**EXERCISE BRIEF**
Go to the line in the entries below that holds "go_index (FlvTag.Raw (FlvTag.mkTag" and repeat exactly from there through the line that holds "split; [cbn [FlvTag.Raw];", inclusive.

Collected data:

(* ===== verification/FlvRemux.v ===== *)
(** * RTMP messages and FLV tags (src/pkg/remux/flv2rtmp.go, rtmp2flv.go, rtmp.go)

    The conversions between messages, tags and chunks the group uses to feed
    RTMP and HTTP-FLV subscribers, and their cached ([Lazy...]) versions. *)

From stdpp Require Import gmap.
From S2P Require Import Prelude Naza GoFloat RtmpMsg RtmpChunk Amf0 Metadata.
From S2P Require FlvTag.

Definition CsidAmf : Z := 5.
Definition CsidAudio : Z := 6.
Definition CsidVideo : Z := 7.
Definition Msid1 : Z := 1.

Definition MakeDefaultRtmpHeader (h : RtmpHeader) : RtmpHeader :=
  mkRtmpHeader
    (if MsgTypeId h =? RtmpTypeIdMetadata then CsidAmf
     else if MsgTypeId h =? RtmpTypeIdAudio then CsidAudio
     else if MsgTypeId h =? RtmpTypeIdVideo then CsidVideo else 0)
    (MsgLen h) (MsgTypeId h) Msid1 (TimestampAbs h).

Definition FlvTagHeader2RtmpHeader (h : FlvTag.TagHeader) : RtmpHeader :=
  mkRtmpHeader
    (if FlvTag.TagType h =? FlvTag.TagTypeMetadata then CsidAmf
     else if FlvTag.TagType h =? FlvTag.TagTypeAudio then CsidAudio
     else if FlvTag.TagType h =? FlvTag.TagTypeVideo then CsidVideo else 0)
    (FlvTag.DataSize h) (FlvTag.TagType h) Msid1 (FlvTag.TagTimestamp h).

Definition FlvTag2RtmpMsg (tag : FlvTag.Tag) : outcome RtmpMsg :=
  payload ← FlvTag.TagPayload tag;
  Ret (mkRtmpMsg (FlvTagHeader2RtmpHeader (FlvTag.Header tag)) payload).

Section Remux.
Context {B : Bele} {BS : BeleStream} {NB : NazaBuffer}.

Definition FlvTag2RtmpChunks (tag : FlvTag.Tag) : outcome (list Z) :=
  let rtmpHeader := FlvTagHeader2RtmpHeader (FlvTag.Header tag) in
  payload ← FlvTag.TagPayload tag;
  Message2Chunks payload rtmpHeader.

Definition RtmpMsg2FlvTag (msg : RtmpMsg) : outcome FlvTag.Tag :=
  let h := msgHeader msg in
  raw ← FlvTag.PackHttpflvTag (MsgTypeId h) (TimestampAbs h) (msgPayload msg);
  Ret (FlvTag.mkTag (FlvTag.mkTagHeader (MsgTypeId h) (MsgLen h) (TimestampAbs h) 0) raw).

Record LazyRtmpMsg2FlvTag := mkLazyTag {
  lazyTagMsg : RtmpMsg;
  tagWithoutSdf : option (list Z);
}.

Definition LazyTag_Init (msg : RtmpMsg) : LazyRtmpMsg2FlvTag := mkLazyTag msg None.

Definition tag_GetEnsureWithoutSdf (l : LazyRtmpMsg2FlvTag) : outcome (list Z * LazyRtmpMsg2FlvTag) :=
  match tagWithoutSdf l with
  | Some raw => Ret (raw, l)
  | None =>
      tag ←
        (if MsgTypeId (msgHeader (lazyTagMsg l)) =? RtmpTypeIdMetadata then
           let msg2 := Clone (lazyTagMsg l) in
           '(payload, _) ← MetadataEnsureWithoutSdf (msgPayload msg2);
           RtmpMsg2FlvTag (mkRtmpMsg (msgHeader msg2) payload)
         else RtmpMsg2FlvTag (lazyTagMsg l));
      Ret (FlvTag.Raw tag, mkLazyTag (lazyTagMsg l) (Some (FlvTag.Raw tag)))
  end.

(** "not implemented": the same as without. *)
Definition tag_GetEnsureWithSdf (l : LazyRtmpMsg2FlvTag) : outcome (list Z * LazyRtmpMsg2FlvTag) :=
  tag_GetEnsureWithoutSdf l.

Record LazyRtmpChunkDivider := mkLazyChunks {
  lazyChunksMsg : RtmpMsg;
  chunksWithSdf : option (list Z);
  chunksWithoutSdf : option (list Z);
}.

Definition LazyChunks_Init (msg : RtmpMsg) : LazyRtmpChunkDivider := mkLazyChunks msg None None.

Definition set_len (h : RtmpHeader) (n : Z) : RtmpHeader :=
  mkRtmpHeader (Csid h) n (MsgTypeId h) (MsgStreamId h) (TimestampAbs h).

(** The chunks of a message, its metadata edited by [ensure]. *)
Definition lazy_chunks (ensure : list Z → outcome (list Z * option goerr)) (msg : RtmpMsg)
    : outcome (list Z) :=
  if MsgTypeId (msgHeader msg) =? RtmpTypeIdMetadata then
    let msg2 := Clone msg in
    '(payload, _) ← ensure (msgPayload msg2);
    let h := MakeDefaultRtmpHeader (set_len (msgHeader msg2) (u32 (len payload))) in
    Message2Chunks payload h
  else Message2Chunks (msgPayload msg) (MakeDefaultRtmpHeader (msgHeader msg)).

Definition chunks_GetEnsureWithSdf (l : LazyRtmpChunkDivider) : outcome (list Z * LazyRtmpChunkDivider) :=
  match chunksWithSdf l with
  | Some c => Ret (c, l)
  | None =>
      c ← lazy_chunks MetadataEnsureWithSdf (lazyChunksMsg l);
      Ret (c, mkLazyChunks (lazyChunksMsg l) (Some c) (chunksWithoutSdf l))
  end.

Definition chunks_GetEnsureWithoutSdf (l : LazyRtmpChunkDivider) : outcome (list Z * LazyRtmpChunkDivider) :=
  match chunksWithoutSdf l with
  | Some c => Ret (c, l)
  | None =>
      c ← lazy_chunks MetadataEnsureWithoutSdf (lazyChunksMsg l);
      Ret (c, mkLazyChunks (lazyChunksMsg l) (chunksWithSdf l) (Some c))
  end.
End Remux.

(** ** Facts *)

Section Facts.
Context {B : Bele} {HB : BeleLaws B} {BS : BeleStream} {HBS : BeleStreamLaws BS}.
Context {NB : NazaBuffer} {HNB : NazaBufferLaws NB}.

Definition msg_fits (msg : RtmpMsg) : Prop :=
  MsgLen (msgHeader msg) = len (msgPayload msg) ∧ len (msgPayload msg) < 16777216 ∧
  is_u32 (TimestampAbs (msgHeader msg)).

Lemma RtmpMsg2FlvTag_spec msg :
  msg_fits msg →
  RtmpMsg2FlvTag msg = Ret (FlvTag.mkTag
    (FlvTag.mkTagHeader (MsgTypeId (msgHeader msg)) (MsgLen (msgHeader msg)) (TimestampAbs (msgHeader msg)) 0)
    (FlvTag.tag_bytes (MsgTypeId (msgHeader msg)) (TimestampAbs (msgHeader msg)) (msgPayload msg))).
Proof.
  intros (H1 & H2 & H3). unfold RtmpMsg2FlvTag. cbv zeta.
  by rewrite FlvTag.PackHttpflvTag_spec, bind_Ret.
Qed.

(** The header conversion and the default header are the same function. *)
Lemma header_conversion h :
  FlvTagHeader2RtmpHeader (FlvTag.mkTagHeader (MsgTypeId h) (MsgLen h) (TimestampAbs h) 0) =
  MakeDefaultRtmpHeader h.
Proof. reflexivity. Qed.

(** [ensure] leaves the payload of the message alone if it is metadata. *)
Definition sent_as_is (ensure : list Z → outcome (list Z * option goerr)) (msg : RtmpMsg) : Prop :=
  MsgTypeId (msgHeader msg) = RtmpTypeIdMetadata → ∃ e, ensure (msgPayload msg) = Ret (msgPayload msg, e).

Lemma lazy_chunks_as_is ensure msg : msg_fits msg → sent_as_is ensure msg →
  lazy_chunks ensure msg = Message2Chunks (msgPayload msg) (MakeDefaultRtmpHeader (msgHeader msg)).
Proof.
  intros (H1 & H2 & H3) Ha. unfold lazy_chunks. destruct (Z.eqb_spec (MsgTypeId (msgHeader msg)) RtmpTypeIdMetadata) as [E|]; [|done].
  destruct (Ha E) as (e & Ee). cbv zeta. rewrite Clone_id, Ee, bind_Ret. cbv beta iota.
  rewrite (u32_small (len _)) by (split; [lia|]; lia). rewrite <- H1. by destruct (msgHeader msg).
Qed.

Lemma raw_byte t ts body h i v :
  0 ≤ i < len body →
  FlvTag.raw_is (FlvTag.mkTag h (FlvTag.tag_bytes t ts body)) i v = at_is body i v.
Proof.
  intros Hi. unfold FlvTag.raw_is, at_is, FlvTag.TagHeaderSize. cbn [FlvTag.Raw].
  set (hd := t :: be_bytes 3 (len body) ++ be_bytes 3 (ts mod 16777216) ++ [ts / 16777216; 0; 0; 0]).
  change (FlvTag.tag_bytes t ts body) with (hd ++ body ++ be_bytes 4 (11 + len body)).
  rewrite go_index_app_r by (change (len hd) with 11; lia).
  rewrite go_index_app_l by (change (len hd) with 11; lia).
  change (len hd) with 11. by replace (11 + i - 11) with i by lia.
Qed.

Lemma raw_index t ts body h :
  1 ≤ len body →
  go_index (FlvTag.Raw (FlvTag.mkTag h (FlvTag.tag_bytes t ts body))) FlvTag.TagHeaderSize = go_index body 0.
Proof.
  intros Hi. unfold FlvTag.TagHeaderSize. cbn [FlvTag.Raw].
  set (hd := t :: be_bytes 3 (len body) ++ be_bytes 3 (ts mod 16777216) ++ [ts / 16777216; 0; 0; 0]).
  change (FlvTag.tag_bytes t ts body) with (hd ++ body ++ be_bytes 4 (11 + len body)).
  rewrite go_index_app_r by (change (len hd) with 11; lia).
  by rewrite go_index_app_l by (change (len hd) with 11; lia).
Qed.
End Facts.

(** C37: a message, with the length and a timestamp that its header can hold, becomes
    a tag that carries its payload and its header, read back as it was written from
    any stream; the tag becomes the message again, with the standard chunk stream
    and message stream; and sent as chunks it gives the very bytes of the message's
    own chunks, with and without @setDataFrame: for audio and video always, for
    metadata when its payload already has that form, since the tag is sent as it is
    and the message's own chunks are edited. *)
Theorem rtmp_flv_roundtrip {B : Bele} (HB : BeleLaws B) {BS : BeleStream} (HBS : BeleStreamLaws BS)
    {NB : NazaBuffer} (HNB : NazaBufferLaws NB) msg rest :
  msg_fits msg →
  ∃ tag, RtmpMsg2FlvTag msg = Ret tag ∧ FlvTag.ReadTag (FlvTag.Raw tag ++ rest) = Ret (tag, rest) ∧
    FlvTag2RtmpMsg tag = Ret (mkRtmpMsg (MakeDefaultRtmpHeader (msgHeader msg)) (msgPayload msg)) ∧
    (sent_as_is MetadataEnsureWithSdf msg →
     FlvTag2RtmpChunks tag =
       ('(c, _) ← chunks_GetEnsureWithSdf (LazyChunks_Init msg); Ret c)) ∧
    (sent_as_is MetadataEnsureWithoutSdf msg →
     FlvTag2RtmpChunks tag =
       ('(c, _) ← chunks_GetEnsureWithoutSdf (LazyChunks_Init msg); Ret c)).
Proof.
  intros Hm. pose proof Hm as (H1 & H2 & H3).
  eexists. split; [by apply RtmpMsg2FlvTag_spec|].
  split; [cbn [FlvTag.Raw]; rewrite H1; by apply FlvTag.ReadTag_spec|].
  unfold FlvTag2RtmpMsg, FlvTag2RtmpChunks. rewrite FlvTag.tag_payload_spec, bind_Ret. cbn [FlvTag.Header].
  rewrite header_conversion. split; [done|]. rewrite bind_Ret.
  unfold chunks_GetEnsureWithSdf, chunks_GetEnsureWithoutSdf.
  cbn [LazyChunks_Init chunksWithSdf chunksWithoutSdf lazyChunksMsg].
  split; intros Ha; rewrite lazy_chunks_as_is by done; by destruct (Message2Chunks _ _).
Qed.

(** On a payload of two bytes or more the tests of the FLV tag agree with
    the tests of the RTMP message it was made from, except that a tag never
    recognises an enhanced (hvc1) HEVC header. *)
Theorem rtmp_flv_tests_agree {B : Bele} (HB : BeleLaws B) msg tag :
  msg_fits msg → 2 ≤ len (msgPayload msg) → RtmpMsg2FlvTag msg = Ret tag →
  FlvTag.IsAvcKeySeqHeader tag = IsAvcKeySeqHeader msg ∧
  FlvTag.IsAvcKeyNalu tag = IsAvcKeyNalu msg ∧
  FlvTag.IsAacSeqHeader tag = IsAacSeqHeader msg ∧
  (IsEnhanced msg = Ret false →
   FlvTag.IsVideoKeySeqHeader tag = IsVideoKeySeqHeader msg ∧
   FlvTag.IsVideoKeyNalu tag = IsVideoKeyNalu msg) ∧
  (IsEnhanced msg = Ret true →
   FlvTag.IsHevcKeySeqHeader tag = Ret false ∧ FlvTag.IsHevcKeyNalu tag = Ret false).
Proof.
  intros Hm Hl E. rewrite RtmpMsg2FlvTag_spec in E by done. injection E as <-.
  destruct msg as [h p]. cbn [msgHeader msgPayload] in *.
  assert (A1 : FlvTag.IsAvcKeySeqHeader (FlvTag.mkTag
    (FlvTag.mkTagHeader (MsgTypeId h) (MsgLen h) (TimestampAbs h) 0)
    (FlvTag.tag_bytes (MsgTypeId h) (TimestampAbs h) p)) = IsAvcKeySeqHeader (mkRtmpMsg h p)).
  { unfold FlvTag.IsAvcKeySeqHeader. by rewrite !raw_byte by lia. }
  assert (A2 : FlvTag.IsAvcKeyNalu (FlvTag.mkTag
    (FlvTag.mkTagHeader (MsgTypeId h) (MsgLen h) (TimestampAbs h) 0)
    (FlvTag.tag_bytes (MsgTypeId h) (TimestampAbs h) p)) = IsAvcKeyNalu (mkRtmpMsg h p)).
  { unfold FlvTag.IsAvcKeyNalu. by rewrite !raw_byte by lia. }
  split; [exact A1|]. split; [exact A2|]. split.
  { unfold FlvTag.IsAacSeqHeader, IsAacSeqHeader, AudioCodecId. rewrite raw_byte, raw_index by lia.
    cbn [msgHeader msgPayload FlvTag.Header FlvTag.TagType]. f_equal. f_equal. by destruct (go_index p 0). }
  unfold FlvTag.IsVideoKeySeqHeader, FlvTag.IsVideoKeyNalu, IsVideoKeySeqHeader, IsVideoKeyNalu.
  rewrite A1, A2. unfold FlvTag.IsHevcKeySeqHeader, FlvTag.IsHevcKeyNalu, IsHevcKeySeqHeader, IsHevcKeyNalu.
  rewrite !raw_byte by lia. cbn [msgHeader msgPayload FlvTag.Header FlvTag.TagType].
  unfold FlvTag.TagTypeVideo, RtmpTypeIdVideo. split; intros He; rewrite ?He, ?bind_Ret.
  - destruct (MsgTypeId h =? 9); done.
  - unfold IsEnhanced in He. cbn [msgPayload] in He. unfold at_is.
    destruct (go_index_range p 0 ltac:(lia)) as (b0 & E0 & _). rewrite E0 in *. rewrite bind_Ret in He.
    assert (Hb : (b0 =? FlvTag.HevcKeyFrame) = false).
    { apply Z.eqb_neq. intros ->. discriminate He. }
    rewrite !bind_Ret, Hb. by destruct (MsgTypeId h =? 9).
Qed.

(** ** Witnesses *)

Definition demo_msg : RtmpMsg := mkRtmpMsg (mkRtmpHeader 6 5 9 1 16777300) [23; 1; 0; 0; 0].
Lemma demo_msg_fits : msg_fits demo_msg.
Proof. repeat split; simpl; lia. Qed.

Lemma rtmp_flv_roundtrip_witness :
  ∃ tag, @RtmpMsg2FlvTag bele_impl demo_msg = Ret tag ∧
    @FlvTag.ReadTag bele_impl (FlvTag.Raw tag ++ [8]) = Ret (tag, [8]) ∧
    FlvTag2RtmpMsg tag = Ret (mkRtmpMsg (MakeDefaultRtmpHeader (msgHeader demo_msg)) (msgPayload demo_msg)) ∧
    (sent_as_is (@MetadataEnsureWithSdf bele_impl bele_stream_impl buffer_impl) demo_msg →
     @FlvTag2RtmpChunks bele_impl tag =
       ('(c, _) ← @chunks_GetEnsureWithSdf bele_impl bele_stream_impl buffer_impl (LazyChunks_Init demo_msg); Ret c)) ∧
    (sent_as_is (@MetadataEnsureWithoutSdf bele_impl) demo_msg →
     @FlvTag2RtmpChunks bele_impl tag =
       ('(c, _) ← @chunks_GetEnsureWithoutSdf bele_impl (LazyChunks_Init demo_msg); Ret c)).
Proof.
  exact (rtmp_flv_roundtrip bele_impl_laws bele_stream_impl_laws buffer_impl_laws demo_msg [8] demo_msg_fits).
Defined.

Lemma rtmp_flv_tests_agree_witness :
  ∃ tag, @RtmpMsg2FlvTag bele_impl demo_msg = Ret tag ∧
  FlvTag.IsAvcKeySeqHeader tag = IsAvcKeySeqHeader demo_msg ∧
  FlvTag.IsAvcKeyNalu tag = IsAvcKeyNalu demo_msg ∧
  FlvTag.IsAacSeqHeader tag = IsAacSeqHeader demo_msg ∧
  (IsEnhanced demo_msg = Ret false →
   FlvTag.IsVideoKeySeqHeader tag = IsVideoKeySeqHeader demo_msg ∧
   FlvTag.IsVideoKeyNalu tag = IsVideoKeyNalu demo_msg) ∧
  (IsEnhanced demo_msg = Ret true →
   FlvTag.IsHevcKeySeqHeader tag = Ret false ∧ FlvTag.IsHevcKeyNalu tag = Ret false).
Proof.
  eexists. split; [reflexivity|].
  apply (rtmp_flv_tests_agree bele_impl_laws demo_msg); [apply demo_msg_fits|simpl; lia|reflexivity].
Defined.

**SOLUTION TO THIS EXERCISE**
  go_index (FlvTag.Raw (FlvTag.mkTag h (FlvTag.tag_bytes t ts body))) FlvTag.TagHeaderSize = go_index body 0.
Proof.
  intros Hi. unfold FlvTag.TagHeaderSize. cbn [FlvTag.Raw].
  set (hd := t :: be_bytes 3 (len body) ++ be_bytes 3 (ts mod 16777216) ++ [ts / 16777216; 0; 0; 0]).
  change (FlvTag.tag_bytes t ts body) with (hd ++ body ++ be_bytes 4 (11 + len body)).
  rewrite go_index_app_r by (change (len hd) with 11; lia).
  by rewrite go_index_app_l by (change (len hd) with 11; lia).
Qed.
End Facts.

(** C37: a message, with the length and a timestamp that its header can hold, becomes
    a tag that carries its payload and its header, read back as it was written from
    any stream; the tag becomes the message again, with the standard chunk stream
    and message stream; and sent as chunks it gives the very bytes of the message's
    own chunks, with and without @setDataFrame: for audio and video always, for
    metadata when its payload already has that form, since the tag is sent as it is
    and the message's own chunks are edited. *)
Theorem rtmp_flv_roundtrip {B : Bele} (HB : BeleLaws B) {BS : BeleStream} (HBS : BeleStreamLaws BS)
    {NB : NazaBuffer} (HNB : NazaBufferLaws NB) msg rest :
  msg_fits msg →
  ∃ tag, RtmpMsg2FlvTag msg = Ret tag ∧ FlvTag.ReadTag (FlvTag.Raw tag ++ rest) = Ret (tag, rest) ∧
    FlvTag2RtmpMsg tag = Ret (mkRtmpMsg (MakeDefaultRtmpHeader (msgHeader msg)) (msgPayload msg)) ∧
    (sent_as_is MetadataEnsureWithSdf msg →
     FlvTag2RtmpChunks tag =
       ('(c, _) ← chunks_GetEnsureWithSdf (LazyChunks_Init msg); Ret c)) ∧
    (sent_as_is MetadataEnsureWithoutSdf msg →
     FlvTag2RtmpChunks tag =
       ('(c, _) ← chunks_GetEnsureWithoutSdf (LazyChunks_Init msg); Ret c)).
Proof.
  intros Hm. pose proof Hm as (H1 & H2 & H3).
  eexists. split; [by apply RtmpMsg2FlvTag_spec|].
  split; [cbn [FlvTag.Raw]; rewrite H1; by apply FlvTag.ReadTag_spec|].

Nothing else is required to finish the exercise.